With the recent completion of the acquisition of collision avoidance system company Mobileye, Intel has announced its intention to start building a fleet of fully autonomous (level 4 SAE) vehicles for testing in the United States, Israel and Europe.

The first vehicles will be deployed later this year, and the fleet will eventually scale to more than 100 automobiles, according to Intel. Building these test vehicles will combine proprietary capabilities from Mobileye, including computer vision, sensing, fusion, mapping and driving policy along with Intel’s leading open compute platforms and expertise in data center and 5G communication technologies to deliver a complete “car-to-cloud” system, the company stated.

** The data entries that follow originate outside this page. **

(** Nothing in the rest of a chain matches. *)
Lemma invalidate_chain_none c L F w h flags n : rep c L F -> forall b fuel, hseg (links c) b None -> (forall k i, (k, i) ∈ b -> exists x, (i, x) ∈ L /\ key x <> key w) -> (length b < fuel)%nat ->
  invalidate_chain compare fuel c w h flags (first b.*1 None) n = Ok (n, c).
Proof.
  intros Hr. induction b as [|[k i] b IH]; intros [|fuel] Hs Hb Hf; cbn in Hf; try lia; [done|]. cbn [fmap list_fmap fst first invalidate_chain hseg] in *. destruct Hs as [Hk Hs].
  unfold get_link. rewrite Hk. cbn [mbind res_bind h_entry h_next]. destruct (Hb k i) as (x & Hx & Ex); [by left|]. destruct (item_entry c L F Hr i x Hx) as (e & He & Hv & _). rewrite He. cbn [mbind res_bind].
  rewrite Hv. cbn [mbind res_bind]. rewrite (proj2 (compare_true x w) Ex). apply IH; [done| |lia]. intros k' i' H'. apply (Hb k'). by right.
Qed.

“Delivering 100 test cars very quickly will demonstrate how this hybrid system can be adapted to meet customer needs,” said Amnon Shashua, soon-to-be senior vice president of Intel Corporation and future CEO/CTO of Mobileye. “Neither company could do this alone. Given resident skill-sets within the two companies, a standalone fleet of test vehicles is possible almost immediately.”

“Our goal is to develop autonomous vehicle technology that can be deployed anywhere, which means we need to test and train the vehicles in varying locations,” Shashua said. “We want to enable automakers to deliver driverless cars faster while reducing costs – data we collect will save our customers significant costs.”